02 October, 2009

final orchestra dress

Well the big day arrived (at 10am this morning).
First time that I would get to rehearse in full costume and makeup with orchestra...and my last rehearsal before opening.

First the costume- slinky extremely sparkly silver v neck, low cut, halter gown to the floor. In the first act I come out with a totally huge and heavy black diva coat (no fur trim, but there might as well be for the largesse of this manteau... and then when I'm 'inspired' by the (coloratura section) moment--I take it off and sing the 2nd part of the first aria.
Oh yea, with a silver crown that is a foot tall, made of wires that won't stick in to the wig, which has to be placed on my head by the First Lady, after which I have to somehow secure it enough to get up on a bench and be inspired to SING the rest of the aria.

Nice.

2nd act. Same slinky dress, but this time there is an overlay of black cape with peignets (read: hips for days), with a cloak/cape type train in the back, which ALSO is a halter (yea, this costume is not so great for neck tension).
And it's so heavy that it has to be corseted at the waist and at the neck, lest, it strain my neck.

In THIS costume I have to once again wield the crown, a knife, black gloves, some ICE (read: super fake and huge glitzy diamond bracelet, drop earrings and necklace), and then crawl on the floor like a dog AND flap my wings like a chicken.
I wasn't kidding you when I said this production was 'euro-fabulous' people.
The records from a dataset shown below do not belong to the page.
Fixpoint trim_end (s : jsstring) : jsstring :=
  match s with
  | [] => []
  | c :: s' =>
      let r := trim_end s' in
      if is_ws c then match r with [] => [] | _ => c :: r end
      else c :: r
  end.

Definition trim (s : jsstring) : jsstring := trim_end (trim_start s).

Definition normalize (str : jsstring) : jsstring := trim (replace_ws false str).

(** Whether every code unit of [s] is whitespace. *)
Fixpoint all_ws (s : jsstring) : bool :=
  match s with
  | [] => true
  | c :: s' => is_ws c && all_ws s'
  end.

(** The non-whitespace runs of a string, joined by single spaces, in one
    left-to-right pass: [started] tells whether a non-whitespace code unit
    has been written, [pend] whether whitespace has been read since the
    last one. *)
Fixpoint words_joined (started pend : bool) (s : jsstring) : jsstring :=
  match s with
  | [] => []
  | c :: s' =>
      if is_ws c then words_joined started started s'
      else if pend then 32%N :: c :: words_joined true false s'
      else c :: words_joined true false s'
  end.

(** * Proofs *)

Example scenario2 : transform src_const ast_const = "const a = 123;"%string.
Proof. vm_compute. reflexivity. Qed.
The singing went really smoothly today. Meh- what can I say.
Koenigin is actually not a hard sing at ALL except for the "expectations" of the role.
Everyone knows what it sounds like. Everyone knows whether you hit the high notes. Everyone just knows...
So in THAT sense you can just not mess up...any of it. Ok- definitely not the high F's or any parts of those cadenzas..and MAYBE something else may go unnoticed.

Queen for me is generally fun to play around with and offer to those who find it appropriate for my vocal timbre.

The one thing that's strange (and now I do believe those that warned me about singing too many Queens or only being singled out as a Queen in Germany especially), is that I agree that it could temporarily mess with your voice.
I mean- ok, granted I had a 10 am rehearsal for the last 2 days for which I had to wake up at 6:30 and get on trains to get to the theater...
But. After the rehearsals. I.Was.Tired.

I didn't want to sing ANY more--and, come on- it's just 2 arias and the finale!

Having only had a total of something like 5 rehearsals for this production, I was under more pressure than usual, and was singing the arias over and over and over again for the 2 days that we had the orchestra with us. I was staging at singing at the same time....it was just a lot a week and a half ago, and a lot these past 3 days.

And even though nothing feels "bad" right now, my voice doesn't feel as easy/breezy as usual.
Meaning, after the F's on Sunday I'm officially shutting up until the F's the next Friday.
Of course when I warm up and 'test' myself on my usual audition arias- DurchZ, Doll, etc- it's all there. It just feels like I'm warming up not from a day of rest with glittering E's,F's and G's that I can sit on forever, but--from a previous show day!--where I have to be a bit more scrupulous about approaching the high notes and how long I'm actually going to hold them for.

In some sense of the matter, that could be a good thing or learning experience. After all, for 2 of my upcoming productions I have to sing leading roles on Saturday evening/Sunday Matinees back to back. Not just 2 arias and one quintet for a total of 10 minutes.

I'm feeling good about this being my semi-official European debut--ok, well it's my stage debut in Europe, seeing as how Candide was "Semi-staged" concert-style.

Excited of course, looking forward to seamless singing and seamless costume-crown-knife-wielding.